BIM refers to “Building Information Modeling.” What is that? It’s an intelligent 3D modeling process that allows architects and engineers to virtually build your project before any work begins with various Softwares like Revit or ArchiCAD.
This process gives them advanced tools to coordinate and integrate all the systems that your project will have, like mechanical, plumbing, and structural elements.
The modeling begins in the early stages of a project, either in the Feasibility, or Schematic Design stage. It goes through permitting and construction, and, if used while operating the building, it could potentially never end.
How it Works
When architects moved from handrawn plans to CAD, it would have seemed like everything was similar, but just on a computer. CAD is, in fact, very similar to hand drawing. You draw lines, some are thicker than others, and some in a particular angle. Usually, the first draft has all drawings neatly coordinated and consistent. However, with the first revisions, the drawings may show errors in coordination and consistency, which is bad for the construction in the long run.
In a BIM process, each element that composes the 3D model contains different information and parameters. These elements later show the same information in various views or perspectives in a coordinated way.
The difference with CAD
Let’s take a door as an example. In a CAD file, it would just be lines drawn to a specific width. If later changed in the floor plans and not in the elevations, door schedules, or sections, then the set would be uncoordinated. Imagine the contractor ordering the wrong windows because he read it from a non-updated door schedule. That avoidable mistake will cause you, the Developer, time, and money. Now, imagine that the door isn’t the only change made to the project. With a BIM model, on the other hand, that door will be modified, and automatically updated in all the sheets and views of the set.
How does it benefit you, the Developer? (or Owner)
Compared to other processes, BIM has valuable benefits for your project and return on investment. We’ve already gone through a few, but if those didn’t convince you, the following should.
You can visualize the project and make better decisions
The 3D model allows you to be better involved in the design process as you can accurately and instantly visualize the project from or to any angle you would like. CAD, on the other hand, must be drawn before seeing what how would look.

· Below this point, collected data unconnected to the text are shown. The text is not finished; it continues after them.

(** X8.  Whatever lines are handed to [setCurrentLine], the
    [currentLineChanged] signals it emits carry no negative line and never
    the same line twice in a row (the first differs from the line current
    before); they are a subsequence of the lines handed in, and the current
    line afterwards is the last one announced, or the old one when nothing
    was announced.  The breakpoints and the text are not touched. *)
Theorem setCurrentLine_announces_changes lines : forall e,
  exists vs,
    PyEditor.emitted (PyEditor.setCurrentLines lines e)
    = PyEditor.emitted e ++ map PyEditor.currentLineChanged vs
    /\ sublist vs lines
    /\ Forall (fun v => 0 <= v) vs
    /\ PyEditor.changes (PyEditor.currentLine e) vs
    /\ PyEditor.currentLine (PyEditor.setCurrentLines lines e)
       = default (PyEditor.currentLine e) (last vs)
    /\ PyEditor.breakpoints (PyEditor.setCurrentLines lines e)
       = PyEditor.breakpoints e
    /\ PyEditor.plainText (PyEditor.setCurrentLines lines e)
       = PyEditor.plainText e.
Proof.
  induction lines as [ | x lines IH]; intros e.
  - exists []. cbn. rewrite app_nil_r. repeat split; constructor.
  - unfold PyEditor.setCurrentLines. cbn [fold_left].
    fold (PyEditor.setCurrentLines lines (PyEditor.setCurrentLine x e)).
    destruct (setCurrentLine_cases x e) as [(Hne & Hpos & ->) | [Hsame ->]].
    + destruct (IH {| PyEditor.plainText := PyEditor.plainText e;
                      PyEditor.currentLine := x;
                      PyEditor.breakpoints := PyEditor.breakpoints e;
                      PyEditor.emitted :=
                        PyEditor.emitted e ++ [PyEditor.currentLineChanged x] |})
        as (vs & Hem & Hsub & Hall & Hch & Hcur & Hbp & Htxt).
      cbn [PyEditor.emitted PyEditor.currentLine PyEditor.breakpoints
           PyEditor.plainText] in *.
      exists (x :: vs). repeat split; auto.
      * rewrite Hem, <- app_assoc. reflexivity.
      * now apply sublist_skip.
      * rewrite Hcur, (last_cons x vs). now destruct (last vs).
    + destruct (IH e) as (vs & Hem & Hsub & Hall & Hch & Hcur & Hbp & Htxt).
      exists vs. repeat split; auto. now apply sublist_cons.
Qed.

Furthermore, you have information about every element of the project. Walls, door, windows, roof, slabs, floors, driveways, grade elevations. And interior items like bathroom fixtures, appliances, or even furniture. Every element may have specific information and looks that help you make decisions to understand or expect the outcome of your project.
Fewer Mistakes and Risk Reduction
Digitally building your project before groundbreaking takes much of the risks out of the construction – when the cost of making changes is enormously higher – into the design, where changes are inexpensive. The digital structure allows us (architects) to check any clash or conflicts between the different systems of the project.
Reduced Construction Time and Cost
With fewer mistakes comes faster work and lower cost. As explained before, the cost of changes during the construction is enormous in comparison to making it in the digital building.
Some might argue that any design mistakes should be taken care of by the Design Professional. While that may be true, they are often limited to the cost of redoing or fixing whatever mistake made. However, it doesn’t account for the time lost in stopping the work, repairing or repeating it, and the inertia to start again, not to mention the wasted time and money in lawyers. We all know that time is money.
Better Return on Investment
For a Developer like yourself (even for future homeowners), fewer mistakes reduce risks. Consequently, the return on investment, on paper, is sturdier. Marketing elements for sale purposes are easily created as they are usually very similar to the final product. In other words, it is essential to find an architect that uses BIM throughout all the development process! (design, permitting, building and operating)
The bottom line
A BIM model can be used for multiple purposes or phases, from schematic design with the analysis of different visualization options to the construction documents, with details, and specifications including model, manufacturer, color or materials.
It helps to reduce risks by lowering errors in the plans as it automatically updates schedules, drawings, and elevations throughout the project, and it quickly identifies conflicts between systems. All of which may bring higher costs if not taken care of before construction.
While it might be true that an Architecture firm using BIM may be more expensive than another one that isn’t. But in the long run, it isn’t. Great CAD working Architectural firms take their time checking that their plans, schedules, elevations, sections, and specifications are all consistent. Still, they charge for that premium. In our experience (doing peer reviews), low-cost firms usually can’t afford that extra time CAD drawings require to coordinate the project’s systems and elements. This cheap upfront cost will reflect into a costly construction cost in the long run, due to change orders, mistakes, and wasted time.
So, how important is it for a smart Developer (or a future Homeowner) like yourself, to hire an Architect that uses BIM as part of its standard services? Very! For the sake of your Return on Investment.